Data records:
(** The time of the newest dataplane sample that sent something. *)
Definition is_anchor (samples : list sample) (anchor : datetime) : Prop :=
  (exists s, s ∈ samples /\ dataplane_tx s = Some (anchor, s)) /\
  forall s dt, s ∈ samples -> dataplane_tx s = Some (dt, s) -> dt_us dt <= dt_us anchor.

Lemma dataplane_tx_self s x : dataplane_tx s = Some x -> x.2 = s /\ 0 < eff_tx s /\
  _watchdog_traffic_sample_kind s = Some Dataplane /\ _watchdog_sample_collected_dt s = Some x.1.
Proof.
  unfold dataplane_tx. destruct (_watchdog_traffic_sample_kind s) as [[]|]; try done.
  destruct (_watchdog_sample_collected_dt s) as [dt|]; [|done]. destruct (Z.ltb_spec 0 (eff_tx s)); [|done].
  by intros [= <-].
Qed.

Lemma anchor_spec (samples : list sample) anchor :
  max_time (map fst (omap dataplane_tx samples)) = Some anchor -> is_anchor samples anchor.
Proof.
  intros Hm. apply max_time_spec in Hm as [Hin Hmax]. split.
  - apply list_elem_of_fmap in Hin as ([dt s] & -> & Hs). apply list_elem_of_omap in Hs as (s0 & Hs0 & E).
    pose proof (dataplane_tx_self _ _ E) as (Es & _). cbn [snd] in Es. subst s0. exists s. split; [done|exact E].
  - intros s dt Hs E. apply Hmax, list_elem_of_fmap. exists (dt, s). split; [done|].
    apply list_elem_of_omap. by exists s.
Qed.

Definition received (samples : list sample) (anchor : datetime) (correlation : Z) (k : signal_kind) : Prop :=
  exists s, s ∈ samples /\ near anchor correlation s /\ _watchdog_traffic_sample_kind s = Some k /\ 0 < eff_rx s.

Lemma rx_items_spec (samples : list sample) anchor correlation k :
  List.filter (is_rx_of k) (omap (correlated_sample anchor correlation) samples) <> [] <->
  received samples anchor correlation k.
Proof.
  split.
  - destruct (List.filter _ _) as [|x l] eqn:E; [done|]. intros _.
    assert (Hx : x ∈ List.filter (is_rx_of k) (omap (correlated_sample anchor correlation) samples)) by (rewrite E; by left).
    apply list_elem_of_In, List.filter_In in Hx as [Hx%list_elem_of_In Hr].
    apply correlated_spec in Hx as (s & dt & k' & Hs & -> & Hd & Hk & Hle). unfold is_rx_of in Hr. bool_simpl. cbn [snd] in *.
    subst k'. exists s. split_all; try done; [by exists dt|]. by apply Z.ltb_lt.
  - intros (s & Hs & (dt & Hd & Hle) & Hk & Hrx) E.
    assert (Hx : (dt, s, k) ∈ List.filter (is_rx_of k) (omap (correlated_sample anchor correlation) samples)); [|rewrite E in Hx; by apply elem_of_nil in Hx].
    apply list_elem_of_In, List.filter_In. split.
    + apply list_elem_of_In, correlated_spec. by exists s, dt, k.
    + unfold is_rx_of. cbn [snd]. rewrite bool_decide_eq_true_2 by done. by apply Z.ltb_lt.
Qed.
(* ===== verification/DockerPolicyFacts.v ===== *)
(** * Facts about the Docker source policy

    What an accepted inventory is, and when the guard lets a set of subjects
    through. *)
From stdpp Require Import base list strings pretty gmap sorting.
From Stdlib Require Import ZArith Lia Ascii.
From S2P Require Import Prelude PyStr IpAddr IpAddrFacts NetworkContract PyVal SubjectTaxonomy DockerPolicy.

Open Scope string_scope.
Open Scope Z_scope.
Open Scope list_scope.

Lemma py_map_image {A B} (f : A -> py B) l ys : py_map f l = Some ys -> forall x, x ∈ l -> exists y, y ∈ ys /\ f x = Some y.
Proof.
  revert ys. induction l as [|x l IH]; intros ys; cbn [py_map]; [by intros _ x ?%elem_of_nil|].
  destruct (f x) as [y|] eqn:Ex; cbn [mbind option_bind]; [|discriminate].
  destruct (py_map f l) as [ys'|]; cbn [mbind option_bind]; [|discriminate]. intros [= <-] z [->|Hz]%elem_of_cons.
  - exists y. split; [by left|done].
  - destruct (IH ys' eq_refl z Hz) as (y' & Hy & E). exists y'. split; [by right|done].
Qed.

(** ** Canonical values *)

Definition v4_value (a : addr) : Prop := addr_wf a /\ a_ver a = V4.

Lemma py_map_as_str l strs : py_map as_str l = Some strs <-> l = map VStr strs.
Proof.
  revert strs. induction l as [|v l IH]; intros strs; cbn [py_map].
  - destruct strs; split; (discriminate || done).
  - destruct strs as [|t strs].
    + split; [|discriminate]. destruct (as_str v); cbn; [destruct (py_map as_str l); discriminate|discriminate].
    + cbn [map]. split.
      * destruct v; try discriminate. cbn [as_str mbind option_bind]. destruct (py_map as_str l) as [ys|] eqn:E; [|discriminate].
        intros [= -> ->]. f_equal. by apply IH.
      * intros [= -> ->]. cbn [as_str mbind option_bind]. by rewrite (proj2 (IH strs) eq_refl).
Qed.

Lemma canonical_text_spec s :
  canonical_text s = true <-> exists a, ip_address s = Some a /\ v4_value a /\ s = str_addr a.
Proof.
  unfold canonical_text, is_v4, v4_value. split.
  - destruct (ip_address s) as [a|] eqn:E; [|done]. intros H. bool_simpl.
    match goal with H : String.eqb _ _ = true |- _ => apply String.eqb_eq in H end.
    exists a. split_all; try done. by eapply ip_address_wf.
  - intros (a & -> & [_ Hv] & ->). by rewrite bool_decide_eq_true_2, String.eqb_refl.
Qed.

---

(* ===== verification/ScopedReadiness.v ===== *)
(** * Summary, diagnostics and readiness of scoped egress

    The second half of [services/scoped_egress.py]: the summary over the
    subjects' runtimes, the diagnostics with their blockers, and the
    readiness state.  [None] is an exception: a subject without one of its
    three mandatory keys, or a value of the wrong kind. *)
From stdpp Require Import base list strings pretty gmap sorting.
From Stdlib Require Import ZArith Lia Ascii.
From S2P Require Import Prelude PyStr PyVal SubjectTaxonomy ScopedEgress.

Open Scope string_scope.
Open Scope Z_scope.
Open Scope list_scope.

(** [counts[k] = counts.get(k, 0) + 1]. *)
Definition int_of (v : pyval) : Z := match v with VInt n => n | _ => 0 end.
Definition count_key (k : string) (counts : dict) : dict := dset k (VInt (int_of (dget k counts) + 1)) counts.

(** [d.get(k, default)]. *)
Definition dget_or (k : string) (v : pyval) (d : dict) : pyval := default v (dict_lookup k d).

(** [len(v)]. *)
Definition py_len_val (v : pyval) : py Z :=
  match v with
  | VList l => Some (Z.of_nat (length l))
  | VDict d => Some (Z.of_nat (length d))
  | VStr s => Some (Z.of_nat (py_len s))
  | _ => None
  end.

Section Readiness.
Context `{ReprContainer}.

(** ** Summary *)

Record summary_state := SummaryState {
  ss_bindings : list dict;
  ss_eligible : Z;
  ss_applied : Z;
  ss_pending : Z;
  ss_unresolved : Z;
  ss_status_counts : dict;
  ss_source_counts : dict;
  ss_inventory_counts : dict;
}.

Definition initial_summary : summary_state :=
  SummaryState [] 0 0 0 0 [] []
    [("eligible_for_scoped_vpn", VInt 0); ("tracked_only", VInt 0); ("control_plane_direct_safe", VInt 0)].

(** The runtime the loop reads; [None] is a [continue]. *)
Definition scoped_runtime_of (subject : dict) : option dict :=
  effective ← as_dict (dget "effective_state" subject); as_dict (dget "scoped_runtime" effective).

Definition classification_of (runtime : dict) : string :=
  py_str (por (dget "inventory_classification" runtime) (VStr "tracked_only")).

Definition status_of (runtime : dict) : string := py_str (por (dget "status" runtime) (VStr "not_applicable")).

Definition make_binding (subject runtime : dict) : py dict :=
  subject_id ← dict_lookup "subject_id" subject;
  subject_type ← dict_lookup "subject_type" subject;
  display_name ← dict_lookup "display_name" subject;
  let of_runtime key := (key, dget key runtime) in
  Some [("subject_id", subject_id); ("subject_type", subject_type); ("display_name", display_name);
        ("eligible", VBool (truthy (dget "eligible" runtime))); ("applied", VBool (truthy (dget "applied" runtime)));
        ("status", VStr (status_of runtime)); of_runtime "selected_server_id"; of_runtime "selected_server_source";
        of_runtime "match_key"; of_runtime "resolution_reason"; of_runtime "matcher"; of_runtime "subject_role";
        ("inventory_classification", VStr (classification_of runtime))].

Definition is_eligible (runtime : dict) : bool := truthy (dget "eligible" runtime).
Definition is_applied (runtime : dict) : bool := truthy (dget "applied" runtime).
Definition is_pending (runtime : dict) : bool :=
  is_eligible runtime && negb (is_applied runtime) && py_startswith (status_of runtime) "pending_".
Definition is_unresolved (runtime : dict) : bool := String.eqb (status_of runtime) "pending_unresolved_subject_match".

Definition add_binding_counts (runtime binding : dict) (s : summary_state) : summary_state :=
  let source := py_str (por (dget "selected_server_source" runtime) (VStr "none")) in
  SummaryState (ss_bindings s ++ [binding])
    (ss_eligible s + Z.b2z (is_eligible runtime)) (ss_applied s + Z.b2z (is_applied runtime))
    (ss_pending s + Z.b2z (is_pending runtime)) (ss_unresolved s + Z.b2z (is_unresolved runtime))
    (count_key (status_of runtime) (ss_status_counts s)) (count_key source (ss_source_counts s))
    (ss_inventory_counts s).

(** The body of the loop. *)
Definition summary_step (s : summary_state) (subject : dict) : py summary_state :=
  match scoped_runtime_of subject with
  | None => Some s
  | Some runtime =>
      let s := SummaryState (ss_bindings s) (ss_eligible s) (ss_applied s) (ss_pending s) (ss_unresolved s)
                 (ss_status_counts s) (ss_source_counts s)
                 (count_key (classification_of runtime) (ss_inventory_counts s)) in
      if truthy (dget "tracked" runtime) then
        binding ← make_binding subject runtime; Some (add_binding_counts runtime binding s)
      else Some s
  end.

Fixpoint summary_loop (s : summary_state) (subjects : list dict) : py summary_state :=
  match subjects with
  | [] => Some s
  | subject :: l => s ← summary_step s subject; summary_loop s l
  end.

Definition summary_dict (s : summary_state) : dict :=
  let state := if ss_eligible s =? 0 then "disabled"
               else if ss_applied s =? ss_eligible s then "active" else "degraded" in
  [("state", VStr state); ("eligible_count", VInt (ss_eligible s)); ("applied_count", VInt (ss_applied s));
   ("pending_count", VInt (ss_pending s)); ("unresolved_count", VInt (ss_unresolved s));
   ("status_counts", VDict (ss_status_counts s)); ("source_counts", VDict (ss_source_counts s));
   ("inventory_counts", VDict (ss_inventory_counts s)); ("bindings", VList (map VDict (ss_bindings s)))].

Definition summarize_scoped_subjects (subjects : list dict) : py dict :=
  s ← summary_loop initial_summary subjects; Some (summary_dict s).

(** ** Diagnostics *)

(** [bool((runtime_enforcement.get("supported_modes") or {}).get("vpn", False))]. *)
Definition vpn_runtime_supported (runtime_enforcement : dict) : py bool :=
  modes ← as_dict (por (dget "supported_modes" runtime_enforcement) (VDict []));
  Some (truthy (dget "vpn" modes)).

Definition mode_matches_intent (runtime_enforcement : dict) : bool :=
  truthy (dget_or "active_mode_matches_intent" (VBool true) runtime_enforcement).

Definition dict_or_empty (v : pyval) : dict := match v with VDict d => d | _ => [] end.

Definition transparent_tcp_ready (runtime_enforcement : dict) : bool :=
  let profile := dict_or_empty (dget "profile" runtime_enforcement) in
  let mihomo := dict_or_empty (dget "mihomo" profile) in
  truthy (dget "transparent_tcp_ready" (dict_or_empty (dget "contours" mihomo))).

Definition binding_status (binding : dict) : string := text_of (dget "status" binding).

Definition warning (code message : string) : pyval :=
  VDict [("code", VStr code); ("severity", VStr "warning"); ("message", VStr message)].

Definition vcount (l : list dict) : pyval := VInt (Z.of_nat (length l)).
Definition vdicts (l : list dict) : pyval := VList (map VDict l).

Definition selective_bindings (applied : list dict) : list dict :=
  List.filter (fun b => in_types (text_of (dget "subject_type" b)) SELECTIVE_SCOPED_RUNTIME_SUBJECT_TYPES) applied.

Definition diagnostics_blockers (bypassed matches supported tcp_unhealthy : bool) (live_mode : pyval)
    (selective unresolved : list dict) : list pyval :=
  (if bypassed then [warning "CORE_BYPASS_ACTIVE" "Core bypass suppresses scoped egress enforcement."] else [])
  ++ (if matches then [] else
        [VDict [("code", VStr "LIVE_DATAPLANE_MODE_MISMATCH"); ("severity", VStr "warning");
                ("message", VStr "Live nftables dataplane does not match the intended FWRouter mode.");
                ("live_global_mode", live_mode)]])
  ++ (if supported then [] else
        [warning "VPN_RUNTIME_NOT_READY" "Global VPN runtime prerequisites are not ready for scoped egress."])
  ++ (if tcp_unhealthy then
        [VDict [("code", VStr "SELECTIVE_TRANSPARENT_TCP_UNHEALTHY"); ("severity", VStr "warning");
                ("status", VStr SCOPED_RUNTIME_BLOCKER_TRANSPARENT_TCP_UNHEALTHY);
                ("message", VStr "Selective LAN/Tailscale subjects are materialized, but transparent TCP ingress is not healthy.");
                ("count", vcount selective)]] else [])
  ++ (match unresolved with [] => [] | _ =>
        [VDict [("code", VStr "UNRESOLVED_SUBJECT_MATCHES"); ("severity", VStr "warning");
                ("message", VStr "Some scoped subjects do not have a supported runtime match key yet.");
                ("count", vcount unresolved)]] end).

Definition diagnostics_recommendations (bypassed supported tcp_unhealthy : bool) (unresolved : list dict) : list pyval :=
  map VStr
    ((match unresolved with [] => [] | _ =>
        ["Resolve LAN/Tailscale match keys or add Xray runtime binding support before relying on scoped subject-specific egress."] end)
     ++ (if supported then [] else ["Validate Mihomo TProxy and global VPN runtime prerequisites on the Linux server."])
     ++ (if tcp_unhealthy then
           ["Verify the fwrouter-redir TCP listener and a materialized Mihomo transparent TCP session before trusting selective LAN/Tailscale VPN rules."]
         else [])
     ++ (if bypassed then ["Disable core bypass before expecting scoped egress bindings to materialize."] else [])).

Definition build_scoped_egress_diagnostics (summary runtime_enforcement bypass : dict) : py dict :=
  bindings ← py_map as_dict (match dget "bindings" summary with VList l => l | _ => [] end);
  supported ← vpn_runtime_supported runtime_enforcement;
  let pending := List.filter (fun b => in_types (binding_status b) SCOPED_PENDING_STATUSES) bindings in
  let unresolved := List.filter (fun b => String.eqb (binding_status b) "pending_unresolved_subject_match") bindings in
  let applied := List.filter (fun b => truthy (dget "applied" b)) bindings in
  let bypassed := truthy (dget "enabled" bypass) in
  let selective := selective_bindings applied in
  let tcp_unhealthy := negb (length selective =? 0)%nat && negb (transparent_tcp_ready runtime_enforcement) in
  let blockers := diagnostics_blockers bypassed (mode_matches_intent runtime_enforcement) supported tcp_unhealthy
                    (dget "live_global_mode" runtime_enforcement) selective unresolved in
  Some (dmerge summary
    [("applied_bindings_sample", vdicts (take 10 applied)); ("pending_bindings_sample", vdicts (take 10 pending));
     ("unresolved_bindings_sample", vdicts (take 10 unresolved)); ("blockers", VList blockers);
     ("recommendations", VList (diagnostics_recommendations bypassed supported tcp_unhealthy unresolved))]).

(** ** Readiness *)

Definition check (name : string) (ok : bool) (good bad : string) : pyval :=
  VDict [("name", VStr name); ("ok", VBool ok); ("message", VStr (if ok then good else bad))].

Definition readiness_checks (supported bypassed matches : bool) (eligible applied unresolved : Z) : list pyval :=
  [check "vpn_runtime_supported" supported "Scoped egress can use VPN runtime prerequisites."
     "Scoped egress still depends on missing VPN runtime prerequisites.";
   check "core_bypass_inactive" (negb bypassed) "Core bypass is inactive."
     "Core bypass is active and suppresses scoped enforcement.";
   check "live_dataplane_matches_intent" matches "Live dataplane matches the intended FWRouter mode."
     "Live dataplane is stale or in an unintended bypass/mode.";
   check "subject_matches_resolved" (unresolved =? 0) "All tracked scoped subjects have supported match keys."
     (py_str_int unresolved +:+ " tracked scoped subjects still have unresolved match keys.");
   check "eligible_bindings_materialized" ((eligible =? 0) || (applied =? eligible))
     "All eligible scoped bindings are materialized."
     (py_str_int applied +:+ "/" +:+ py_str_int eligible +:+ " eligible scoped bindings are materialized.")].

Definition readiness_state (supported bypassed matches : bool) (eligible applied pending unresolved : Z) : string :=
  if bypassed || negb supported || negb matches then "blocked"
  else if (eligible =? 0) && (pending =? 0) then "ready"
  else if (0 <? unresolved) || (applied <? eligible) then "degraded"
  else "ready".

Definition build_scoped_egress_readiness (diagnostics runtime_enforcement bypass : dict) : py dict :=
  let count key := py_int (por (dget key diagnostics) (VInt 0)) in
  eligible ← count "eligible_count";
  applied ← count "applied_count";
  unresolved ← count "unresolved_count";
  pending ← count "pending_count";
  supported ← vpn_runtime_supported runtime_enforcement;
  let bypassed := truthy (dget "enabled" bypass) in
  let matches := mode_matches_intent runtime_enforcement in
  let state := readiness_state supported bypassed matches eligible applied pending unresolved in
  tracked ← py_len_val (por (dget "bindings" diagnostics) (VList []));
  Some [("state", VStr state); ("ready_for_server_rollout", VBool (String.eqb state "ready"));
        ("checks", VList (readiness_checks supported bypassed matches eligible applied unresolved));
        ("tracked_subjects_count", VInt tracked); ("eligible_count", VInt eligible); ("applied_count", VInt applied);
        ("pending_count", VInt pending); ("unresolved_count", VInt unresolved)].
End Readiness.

Directions = Above are the records; print exactly the lines from the line with "Definition is_pending (runtime" to the line with "SummaryState (ss_bindings s ++ [binding])", including both, and nothing else.

Your solution =
Definition is_pending (runtime : dict) : bool :=
  is_eligible runtime && negb (is_applied runtime) && py_startswith (status_of runtime) "pending_".
Definition is_unresolved (runtime : dict) : bool := String.eqb (status_of runtime) "pending_unresolved_subject_match".

Definition add_binding_counts (runtime binding : dict) (s : summary_state) : summary_state :=
  let source := py_str (por (dget "selected_server_source" runtime) (VStr "none")) in
  SummaryState (ss_bindings s ++ [binding])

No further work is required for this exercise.